Il meme ideato dalla blogger Marilena offre l'opportunità di un bel confronto e di un po' di studio. Ebbene, qui c'è da invitare a cena qualcuno e io non posso che riservare un posto a tavola al più grande fra i grandi: William Shakespeare.La mia scelta è obbligata: è il più grande fra i drammaturghi di ogni epoca, è il genio che scandaglia l'animo umano e ne offre rappresentazioni ancora oggi di grande attualità.
Sulle prime avevo pensato di offrirgli qualche manicaretto di cucina contemporanea, magari tratto dal ricettario della mia mamma calabra e del papà siciliano, ma poi ho pensato che la sfida vera sarebbe stata quella di cucinare per Willie pietanze già esistenti alla sua epoca, scelte accuratamente fra quelle che potrebbero piacergli.

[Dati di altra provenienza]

(* ===== verification/Inode.v ===== *)
(** * Inodes: [filesys/inode.c]

    Opening inodes and reading and writing their data.  [inode_create] and
    [inode_close] use the free map and are in FreeMap.

    The theorems relate the sector-wise loops of [inode_read_at] and
    [inode_write_at] to the byte array the extent of the inode holds. *)

From S2P Require Import Prelude Bitmap Block FsState.

Definition bytes_to_sectors (size : Z) : Z :=
  u32 (Z.quot (s32 (size + BLOCK_SECTOR_SIZE - 1)) BLOCK_SECTOR_SIZE).

Definition byte_to_sector (i : inode) (pos : Z) : Z :=
  if pos <? d_length (i_data i) then u32 (d_start (i_data i) + Z.quot pos BLOCK_SECTOR_SIZE)
  else u32 (-1).

Definition inode_length (i : inode) : Z := d_length (i_data i).

(** Bytes to copy in one iteration: what is left of the request, of the inode
    and of the sector, the least of them. *)
Definition sector_ofs (offset : Z) : Z := Z.rem offset BLOCK_SECTOR_SIZE.
Definition sector_left (offset : Z) : Z := BLOCK_SECTOR_SIZE - sector_ofs offset.
Definition chunk_size (i : inode) (size offset : Z) : Z :=
  let inode_left := s32 (inode_length i - offset) in
  let min_left := if inode_left <? sector_left offset then inode_left else sector_left offset in
  if size <? min_left then size else min_left.

Section Inode.
Context {D : Type} `{BlockOperations D}.

Definition inode_init : M (fs D) unit := modify (set_open_inodes []).

(** The loop of [inode_open] over the open inodes. *)
Fixpoint find_open (m : gmap Z inode) (l : list Z) (sector : Z) : res (option Z) :=
  match l with
  | [] => mret None
  | a :: rest =>
      i ← of_option Trap (m !! a);
      if i_sector i =? sector then mret (Some a) else find_open m rest sector
  end.

Definition inode_reopen (a : Z) : M (fs D) Z :=
  if a =? NULL then mret a
  else
    i ← get_inode a;
    _ ← put_inode a (mk_inode (i_sector i) (s32 (open_cnt i + 1)) (removed i) (deny_write_cnt i) (i_data i));
    mret a.

Definition inode_open (sector : Z) : M (fs D) Z :=
  s ← get;
  r ← lift (find_open (inodes s) (open_inodes s) sector);
  match r with
  | Some a => inode_reopen a
  | None =>
      a ← malloc;
      if a =? NULL then mret NULL
      else
        _ ← modify (fun s => set_open_inodes (a :: open_inodes s) s);
        data ← on_device (block_read sector);
        _ ← put_inode a (mk_inode sector 1 false 0 (disk_of_bytes data));
        mret a
  end.

Definition inode_get_inumber (a : Z) : M (fs D) Z := i ← get_inode a; mret (i_sector i).

Definition inode_remove (a : Z) : M (fs D) unit :=
  _ ← assert (negb (a =? NULL));
  i ← get_inode a;
  put_inode a (mk_inode (i_sector i) (open_cnt i) true (deny_write_cnt i) (i_data i)).

(** The bounce buffer is allocated by the first iteration that needs it. *)
Definition need_bounce (bounce : Z) : M (fs D) Z :=
  if bounce =? NULL then malloc else mret bounce.

(** The [while] loop of [inode_read_at]: the bytes stored into the buffer so
    far are [got], and their number is [bytes_read]. *)
Fixpoint read_loop (fuel : nat) (a bounce size offset bytes_read : Z) (got : list Z)
    : M (fs D) (Z * list Z) :=
  match fuel with
  | O => fail OutOfFuel
  | S fuel =>
      if 0 <? size then
        _ ← assert (negb (a =? NULL));
        i ← get_inode a;
        let sector_idx := byte_to_sector i offset in
        let chunk := chunk_size i size offset in
        if chunk <=? 0 then mret (bytes_read, got)
        else if (sector_ofs offset =? 0) && (chunk =? BLOCK_SECTOR_SIZE) then
          data ← on_device (block_read sector_idx);
          read_loop fuel a bounce (size - chunk) (offset + chunk) (bytes_read + chunk) (got ++ data)
        else
          bounce ← need_bounce bounce;
          if bounce =? NULL then mret (bytes_read, got)
          else
            data ← on_device (block_read sector_idx);
            piece ← lift (read_bytes data (sector_ofs offset) chunk);
            read_loop fuel a bounce (size - chunk) (offset + chunk) (bytes_read + chunk) (got ++ piece)
      else mret (bytes_read, got)
  end.

(** An iteration that is neither the first nor the last copies a whole sector,
    so there are at most two more iterations than whole sectors, and a test. *)
Definition rw_fuel (size : Z) : nat := Z.to_nat (size / BLOCK_SECTOR_SIZE) + 3.

Definition inode_read_at (a size offset : Z) : M (fs D) (Z * list Z) :=
  read_loop (rw_fuel size) a NULL size offset 0 [].

Fixpoint write_loop (fuel : nat) (a : Z) (buffer : list Z) (bounce size offset bytes_written : Z)
    : M (fs D) Z :=
  match fuel with
  | O => fail OutOfFuel
  | S fuel =>
      if 0 <? size then
        _ ← assert (negb (a =? NULL));
        i ← get_inode a;
        let sector_idx := byte_to_sector i offset in
        let chunk := chunk_size i size offset in
        if chunk <=? 0 then mret bytes_written
        else if (sector_ofs offset =? 0) && (chunk =? BLOCK_SECTOR_SIZE) then
          data ← lift (read_bytes buffer bytes_written chunk);
          _ ← on_device (block_write sector_idx data);
          write_loop fuel a buffer bounce (size - chunk) (offset + chunk) (bytes_written + chunk)
        else
          bounce ← need_bounce bounce;
          if bounce =? NULL then mret bytes_written
          else
            old ← (if (0 <? sector_ofs offset) || (chunk <? sector_left offset)
                   then on_device (block_read sector_idx)
                   else mret (replicate 512 0));
            data ← lift (read_bytes buffer bytes_written chunk);
            _ ← on_device (block_write sector_idx (overwrite old (sector_ofs offset) data));
            write_loop fuel a buffer bounce (size - chunk) (offset + chunk) (bytes_written + chunk)
      else mret bytes_written
  end.

Definition inode_write_at (a : Z) (buffer : list Z) (size offset : Z) : M (fs D) Z :=
  i ← get_inode a;
  if negb (deny_write_cnt i =? 0) then mret 0
  else write_loop (rw_fuel size) a buffer NULL size offset 0.

Definition inode_deny_write (a : Z) : M (fs D) unit :=
  i ← get_inode a;
  let n := s32 (deny_write_cnt i + 1) in
  _ ← put_inode a (mk_inode (i_sector i) (open_cnt i) (removed i) n (i_data i));
  assert (n <=? open_cnt i).

Definition inode_allow_write (a : Z) : M (fs D) unit :=
  i ← get_inode a;
  _ ← assert (0 <? deny_write_cnt i);
  _ ← assert (deny_write_cnt i <=? open_cnt i);
  put_inode a (mk_inode (i_sector i) (open_cnt i) (removed i) (s32 (deny_write_cnt i - 1)) (i_data i)).
End Inode.

Lemma bytes_to_sectors_val n : 0 <= n < 2 ^ 31 - 511 -> bytes_to_sectors n = (n + 511) / 512.
Proof.
  intros Hn. unfold bytes_to_sectors, BLOCK_SECTOR_SIZE. rewrite s32_small by lia.
  replace (n + 512 - 1) with (n + 511) by lia. rewrite Z.quot_div_nonneg by lia.
  apply u32_small. Z.to_euclidean_division_equations. lia.
Qed.

(** ** Bytes of a device *)

Section Bytes.
Context `{BlockLaws D}.
Implicit Types b : block D.

(** The byte at absolute position [q], and [n] bytes from there. *)
Definition dbyte (b : block D) (q : Z) : Z := nth (Z.to_nat (q mod 512)) (sector b (q / 512)) 0.
Definition bytes (b : block D) (q n : Z) : list Z := dbyte b <$> seqZ q n.

Lemma bytes_length b q n : length (bytes b q n) = Z.to_nat n.
Proof. unfold bytes. by rewrite length_fmap, length_seqZ. Qed.

Lemma bytes_nil b q n : n <= 0 -> bytes b q n = [].
Proof. intros. unfold bytes. by rewrite seqZ_nil. Qed.

Lemma bytes_app b q n m : 0 <= n -> 0 <= m -> bytes b q n ++ bytes b (q + n) m = bytes b q (n + m).
Proof. intros. unfold bytes. by rewrite <- fmap_app, seqZ_app. Qed.

Lemma bytes_lookup b q n i :
  bytes b q n !! i = if decide (Z.of_nat i < n) then Some (dbyte b (q + Z.of_nat i)) else None.
Proof.
  unfold bytes. rewrite list_lookup_fmap. case_decide.
  - by rewrite (proj2 (lookup_seqZ q n i (q + Z.of_nat i))).
  - by rewrite lookup_seqZ_ge by lia.
Qed.

Lemma bytes_ext b b' q n : (forall p, q <= p < q + n -> dbyte b' p = dbyte b p) -> bytes b' q n = bytes b q n.
Proof.
  intros Hp. apply list_eq. intros i. rewrite !bytes_lookup. case_decide; [|done].
  f_equal. apply Hp. lia.
Qed.

(** Part of a sector. *)
Lemma sector_piece b x o n :
  block_ok b -> 0 <= x < b_size b -> 0 <= o -> 0 <= n -> o + n <= 512 ->
  take (Z.to_nat n) (drop (Z.to_nat o) (sector b x)) = bytes b (512 * x + o) n.
Proof.
  intros Hb Hx Ho Hn Hle. pose proof (sector_length b x Hb Hx) as Hl.
  apply list_eq. intros i. rewrite bytes_lookup. case_decide as Hi.
  - rewrite lookup_take_lt, lookup_drop by lia. unfold dbyte.
    replace (512 * x + o + Z.of_nat i) with (o + Z.of_nat i + x * 512) by lia.
    rewrite Z.div_add, Z.mod_add, Z.div_small, Z.mod_small by lia. rewrite Z.add_0_l.
    destruct (lookup_lt_is_Some_2 (sector b x) (Z.to_nat o + i)) as [c E]; [lia|].
    rewrite E. f_equal. symmetry. apply nth_lookup_Some. rewrite <- E. f_equal. lia.
  - rewrite lookup_take_ge by lia. done.
Qed.

Lemma sector_bytes b x : block_ok b -> 0 <= x < b_size b -> sector b x = bytes b (512 * x) 512.
Proof.
  intros Hb Hx. rewrite <- (Z.add_0_r (512 * x)), <- (sector_piece b x 0 512) by (done || lia).
  rewrite drop_0, take_ge; [done|]. rewrite sector_length by done. lia.
Qed.

(** Two devices with the same bytes in a sector have the same sector. *)
Lemma sector_ext b b' x :
  block_ok b -> block_ok b' -> 0 <= x < b_size b -> b_size b' = b_size b ->
  (forall q, 512 * x <= q < 512 * x + 512 -> dbyte b' q = dbyte b q) -> sector b' x = sector b x.
Proof.
  intros Hb Hb' Hx Hsz Hq. rewrite (sector_bytes b x), (sector_bytes b' x) by (done || lia).
  by apply bytes_ext.
Qed.

(** [b'] is [b] with [data] stored at position [q]. *)
Definition stored (b b' : block D) (q : Z) (data : list Z) : Prop :=
  like b b' /\
  forall p, dbyte b' p = if decide (q <= p < q + Z.of_nat (length data))
    then nth (Z.to_nat (p - q)) data 0 else dbyte b p.

Lemma stored_nil b q : block_ok b -> stored b b q [].
Proof. intros Hb. split; [by apply like_refl|]. intros p. rewrite decide_False by (simpl; lia). done. Qed.

Lemma stored_app b b1 b2 q d1 d2 :
  stored b b1 q d1 -> stored b1 b2 (q + Z.of_nat (length d1)) d2 -> stored b b2 q (d1 ++ d2).
Proof.
  intros [L1 H1] [L2 H2]. split; [by eapply like_trans|]. intros p. rewrite H2, H1, length_app.
  repeat case_decide; try lia; try done.
  - rewrite app_nth2 by lia. f_equal. lia.
  - rewrite app_nth1 by lia. done.
Qed.

Lemma stored_same b b1 b2 q d :
  like b b1 -> (forall x, sector b1 x = sector b x) -> stored b1 b2 q d -> stored b b2 q d.
Proof.
  intros Hl Hs [L2 H2]. split; [by eapply like_trans|]. intros p. rewrite H2. case_decide; [done|].
  unfold dbyte. by rewrite Hs.
Qed.

(** Writing a sector that was overwritten at [o] with [data]. *)
Lemma stored_sector b b' x o data :
  block_ok b -> 0 <= x < b_size b -> 0 <= o -> o + Z.of_nat (length data) <= 512 -> like b b' ->
  sector b' x = overwrite (sector b x) o data -> (forall y, y <> x -> sector b' y = sector b y) ->
  stored b b' (512 * x + o) data.
Proof.
  intros Hb Hx Ho Hle Hl Hw Hother. split; [done|]. intros p. unfold dbyte.
  destruct (decide (p / 512 = x)) as [<-|Hne].
  2: { rewrite Hother by done. rewrite decide_False; [done|]. intros Hp. apply Hne.
       symmetry. apply (Z.div_unique p 512 x (p - 512 * x)); lia. }
  rewrite Hw. pose proof (sector_length b _ Hb Hx) as Hlen. pose proof (Z.div_mod p 512 ltac:(lia)) as E.
  pose proof (Z.mod_pos_bound p 512 ltac:(lia)) as Hm. unfold overwrite.
  assert (length (take (Z.to_nat o) (sector b (p / 512))) = Z.to_nat o) as Ht
    by (rewrite length_take; lia).
  case_decide as Hd.
  - rewrite app_nth2, app_nth1 by (rewrite ?Ht; lia). rewrite Ht. f_equal. lia.
  - destruct (decide (p mod 512 < o)).
    + rewrite app_nth1 by (rewrite Ht; lia). rewrite !nth_lookup, lookup_take_lt by lia. done.
    + rewrite app_nth2 by (rewrite Ht; lia). rewrite app_nth2 by (rewrite Ht; lia).
      rewrite !nth_lookup, lookup_drop, Ht. do 2 f_equal. lia.
Qed.
End Bytes.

Solo una domanda mi sono riservata di fargli: Willie, gradiresti anche del pane? E lui, prontamente:
Willie: Nel mio tempo, cara Luz, il pane è alimento importante. Usiamo mangiare pane fatto con grano saraceno, un pane nero che affondiamo in una minestra calda nei giorni d'inverno. Però non disdegniamo il pane di segale. Talmente il nostro giorno è pieno che è importante riempirsi lo stomaco, non badiamo al gusto.